By analyzing the serum metabolome in conjunction with the preceding gut microbiome, we found candidate gut bacteria that may mediate some of the observed metabolomic changes. The regulatory role of gut microbiota on circulating metabolites in healthy individuals has been established31,32. Our analytic approach explicitly considered the compositionality of microbiota data. In addition, L1 regularization combined with stability selection eliminated most spurious associations and produced a short list of stable metabolite-bacteria associations that are likely biologically important. With 38 such associations, numerous novel hypotheses may be generated for future research. As an example, both citrulline metabolites and 3 of the 4 indole metabolites from sPLS-DA were among the metabolites significantly associated with the gut microbiota. Higher abundance of Akkermansia, a prototype mucolytic genus, predicted lower levels of all 3 indole derivatives in the blood. We recently reported that Akkermansia expansion in the gut in these patients predicted a higher incidence of NF in the next several days and proposed this to be mediated by alterations in the host metabolic response9. Our findings in the present work support this hypothesis. Similarly, Alistipes is another genus that lives within or in close proximity to the mucus and uses mucin as a nutrient. This genus was inversely associated with 2 indole and 2 citrulline metabolites in the present analysis. Intriguingly, Parabacteroides predicted higher levels of 2 indole derivatives. If this association is validated, supplementation may be considered as a potential approach to NF prophylaxis, especially in patients who have lower levels of this genus. Another interesting association was between Roseburia and 2 citrulline metabolites. This genus is one of most potent butyrate producers in the human gut39. Butyrate and other short-chain fatty acids provide tonic stimuli for the gut epithelium40.

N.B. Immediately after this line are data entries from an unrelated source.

(* ===== verification/ZkCatalog.v ===== *)
(** * ZkCatalog: the circuits the proof generator serves

    Models packages/sdk/src/research/zk.ts (catalog entries, the names derived
    from them, their validation) and services/proof-gen/src/catalog.ts (reading the
    manifests and locating the artifacts).  The file system is a function from
    directories and paths; joining path segments ([node:path]'s [resolve]) and
    SHA-256 are parameters. *)

From Stdlib Require Import ZArith Ascii.
From stdpp Require Import base list strings.
From S2P Require Import Prelude Bytes Json Zod.

Open Scope Z_scope.

Inductive VerificationKeyType := groth16_bn254 | ezkl.
Inductive CircuitLifecycle := live | planned | research.

Record CircuitCatalogEntry := {
  slug : string;
  displayName : string;
  lifecycle : CircuitLifecycle;
  version : Z;
  verifier : VerificationKeyType;
  verificationKeyVersion : Z;
  publicInputs : list string;
  summary : string;
}.

Definition DEFAULT_CIRCUIT_CATALOG : list CircuitCatalogEntry :=
  [{| slug := "task-completion"; displayName := "Task Completion"; lifecycle := live; version := 1; verifier := groth16_bn254;
      verificationKeyVersion := 1; publicInputs := ["task_hash"; "result_hash"; "deadline"; "submitted_at"; "criteria_root"];
      summary := "Current task-completion proof used to bind escrow release to a committed task/result pair." |};
   {| slug := "unique-execution"; displayName := "Unique Execution"; lifecycle := live; version := 1; verifier := groth16_bn254;
      verificationKeyVersion := 1; publicInputs := ["execution_root"; "task_id"; "nonce"];
      summary := "Reusable anti-replay and unique-execution primitive for proof-gated work classes." |};
   {| slug := "task-output-hash"; displayName := "Deterministic Task Output Hashing"; lifecycle := planned; version := 1;
      verifier := groth16_bn254; verificationKeyVersion := 1; publicInputs := ["task_id"; "input_hash"; "output_hash"];
      summary := "First reusable helper circuit for binding task inputs and outputs without re-specifying hash order per task family." |};
   {| slug := "zkml-ezkl"; displayName := "ZK-ML via EZKL"; lifecycle := research; version := 1; verifier := ezkl;
      verificationKeyVersion := 1; publicInputs := ["task_id"; "model_hash"; "input_hash"; "output_hash"];
      summary := "Research track for verifiable inference proofs once Solana-side verification feasibility is proven." |}]%string.

Definition circuitArtifactStem (slug : string) (version : Z) : string := slug +:+ "-v" +:+ z_text version.

Definition circuitManifestPath (slug : string) (version : Z) : string := "circuits/catalog/" +:+ circuitArtifactStem slug version +:+ ".json".

(** [slug.replace(/-/g, '_')] *)
Fixpoint underscores (s : string) : string :=
  match s with
  | EmptyString => EmptyString
  | String c s' => String (if bool_decide (c = "-"%char) then "_"%char else c) (underscores s')
  end.

Definition circuitRuntimeId (slug : string) (version : Z) : string := underscores slug +:+ ".v" +:+ z_text version.

Definition circuitRuntimeStem (slug : string) : string := underscores slug.

(** [/^[a-z0-9-]+$/] *)
Definition slug_char (c : ascii) : bool := char_in 97 122 c || char_in 48 57 c || bool_decide (c = "-"%char).
Definition slug_ok (s : string) : bool := (1 <=? String.length s)%nat && all_chars slug_char s.

(** [new Set(l).size !== l.length] *)
Definition has_duplicates (l : list string) : bool := negb (length (remove_dups l) =? length l)%nat.

Definition validateCircuitCatalogEntry (entry : CircuitCatalogEntry) : list string :=
  push_if (version entry <? 1) "version must be >= 1"%string ++
  push_if (verificationKeyVersion entry <? 1) "verificationKeyVersion must be >= 1"%string ++
  push_if (length (publicInputs entry) =? 0)%nat "publicInputs must not be empty"%string ++
  push_if (has_duplicates (publicInputs entry)) "publicInputs must be unique"%string ++
  push_if (negb (slug_ok (slug entry))) "slug must contain only lowercase letters, numbers, and dashes"%string.

(** ** catalog.ts *)

#[local] Open Scope string_scope.

Definition non_empty (s : string) : bool := (1 <=? String.length s)%nat.

Definition CircuitCatalogManifestSchema : schema CircuitCatalogEntry := z_object (fun o =>
  sl ← z_key "slug" (z_string slug_ok) o;
  dn ← z_key "displayName" (z_string non_empty) o;
  lc ← z_key "lifecycle" (z_enum [("live", live); ("planned", planned); ("research", research)]) o;
  ve ← z_key "version" (z_int_min 1) o;
  vf ← z_key "verifier" (z_enum [("groth16-bn254", groth16_bn254); ("ezkl", ezkl)]) o;
  vk ← z_default "verificationKeyVersion" (z_int_min 1) 1 o;
  pi ← z_key "publicInputs" (z_array (z_string non_empty) (fun n => 1 <=? n)%nat) o;
  su ← z_key "summary" (z_string non_empty) o;
  Some {| slug := sl; displayName := dn; lifecycle := lc; version := ve; verifier := vf; verificationKeyVersion := vk;
          publicInputs := pi; summary := su |}).

Record RuntimeCircuitCatalogEntry := {
  entry :> CircuitCatalogEntry;
  runtimeId : string;
  manifestPath : string;
  buildDir : string;
  wasmPath : string;
  zkeyPath : string;
  verificationKeyPath : string;
  artifactsReady : bool;
  verificationKeyPresent : bool;
}.

Fixpoint result_all {A} (l : list (result A)) : result (list A) :=
  match l with
  | [] => Ok []
  | Ok a :: l' => match result_all l' with Ok t => Ok (a :: t) | Throw e => Throw e end
  | Throw e :: _ => Throw e
  end.

#[local] Open Scope Z_scope.

Definition byte_order (a b : string) : comparison := String.compare a b.

Section catalog.
Variable resolve : list string -> string.                        (* path.resolve *)
Variable readdir : string -> option (list string).               (* None: the directory does not exist *)
Variable read_json : string -> result json.                      (* JSON.parse(readFileSync(_)) *)
Variable exists_file : string -> bool.
Variable sha256_hex : string -> string.

Definition read_manifest (catalogDir name : string) : result CircuitCatalogEntry :=
  match read_json (resolve [catalogDir; name]) with
  | Throw e => Throw e
  | Ok raw =>
    match CircuitCatalogManifestSchema raw with
    | None => Throw "invalid manifest"
    | Some entry =>
      match validateCircuitCatalogEntry entry with
      | [] => Ok entry
      | errors => Throw ("invalid circuit manifest " +:+ name +:+ ": " +:+ String.concat ", " errors)
      end
    end
  end.

Definition ends_with (suffix s : string) : bool :=
  let n := (String.length s - String.length suffix)%nat in
  (String.length suffix <=? String.length s)%nat && String.eqb (String.substring n (String.length suffix) s) suffix.

Definition readCatalogEntries (catalogDir : string) : result (list CircuitCatalogEntry) :=
  match readdir catalogDir with
  | None => Ok DEFAULT_CIRCUIT_CATALOG
  | Some names => result_all (map (read_manifest catalogDir) (js_sort byte_order (List.filter (ends_with ".json") names)))
  end.

Definition runtime_entry (catalogDir buildRoot : string) (e : CircuitCatalogEntry) : RuntimeCircuitCatalogEntry :=
  let runtimeStem := circuitRuntimeStem (slug e) in
  let buildDir := resolve [buildRoot; runtimeStem; "build"%string] in
  let wasmPath := resolve [buildDir; runtimeStem +:+ "_js"; runtimeStem +:+ ".wasm"] in
  let zkeyPath := resolve [buildDir; runtimeStem +:+ ".zkey"] in
  let verificationKeyPath := resolve [buildDir; "verification_key.json"%string] in
  {| entry := e; runtimeId := circuitRuntimeId (slug e) (version e);
     manifestPath := resolve [catalogDir; circuitArtifactStem (slug e) (version e) +:+ ".json"];
     buildDir := buildDir; wasmPath := wasmPath; zkeyPath := zkeyPath; verificationKeyPath := verificationKeyPath;
     artifactsReady := exists_file wasmPath && exists_file zkeyPath; verificationKeyPresent := exists_file verificationKeyPath |}.

Definition loadRuntimeCircuitCatalog (catalogDir buildRoot : string) : result (list RuntimeCircuitCatalogEntry) :=
  match readCatalogEntries catalogDir with
  | Throw e => Throw e
  | Ok entries => Ok (map (runtime_entry catalogDir buildRoot) entries)
  end.

Definition findRuntimeCircuit (catalog : list RuntimeCircuitCatalogEntry) (id : string) : option RuntimeCircuitCatalogEntry :=
  List.find (fun e => String.eqb (runtimeId e) id) catalog.

(** [JSON.stringify([id, ...])]: an absent field is [undefined], which an array
    shows as [null]. *)
Definition public_text (id : string) (fields : list string) (inputs : list (string * string)) : string :=
  json_array (JStr id :: map (fun f => match List.find (fun kv => String.eqb kv.1 f) inputs with
                                       | Some kv => JStr kv.2
                                       | None => JNull
                                       end) fields).

Definition hashCircuitPublicInputs (circuit : RuntimeCircuitCatalogEntry) (inputs : list (string * string)) : string :=
  sha256_hex (public_text (runtimeId circuit) (publicInputs circuit) inputs).
End catalog.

Patients with NF commonly experience non-specific symptoms including malaise, fatigue, headache, loss of appetite, irritability, confusion, sleep alterations, and muscle aches, which often result in prolonged hospitalization and poor quality of life41. In addition, fever can influence hematopoietic recovery after cytotoxic damage42. Whether the observed metabolomic changes mediate some of the fever-associated symptoms or mediate the effects of fever on hematopoietic recovery is subject to further investigation.

As diet is a regulator of the gut microbiome and serum metabolome, lack of granular dietary data is a limitation of the present study. Furthermore, the findings of this study are associational in nature. Although some of the significant metabolites have known beneficial or detrimental effects in specific settings, their causal contribution to NF in patients with AML cannot be ascertained. Therefore, mechanistic studies are necessary to prove causality. Nonetheless, our findings support a model where the gut microbiota and gut barrier cooperate to protect against NF. A breakdown of this cooperation occurs because of disruptions to the microbiota (e.g. due to antibiotics) and gut barrier (e.g. due to chemotherapy), collectively increasing host susceptibility to pyrogenic stimuli. While the current anti-microbial practice implicitly assumes that the main cause of NF is a microbe (whether or not documented) or its detrimental products, our findings highlight the importance of the protective metabolites produced by the commensal gut microbiota. Therefore, strategies that protect/restore the microbiota and augment the gut barrier could be novel approaches to the prevention and treatment of NF.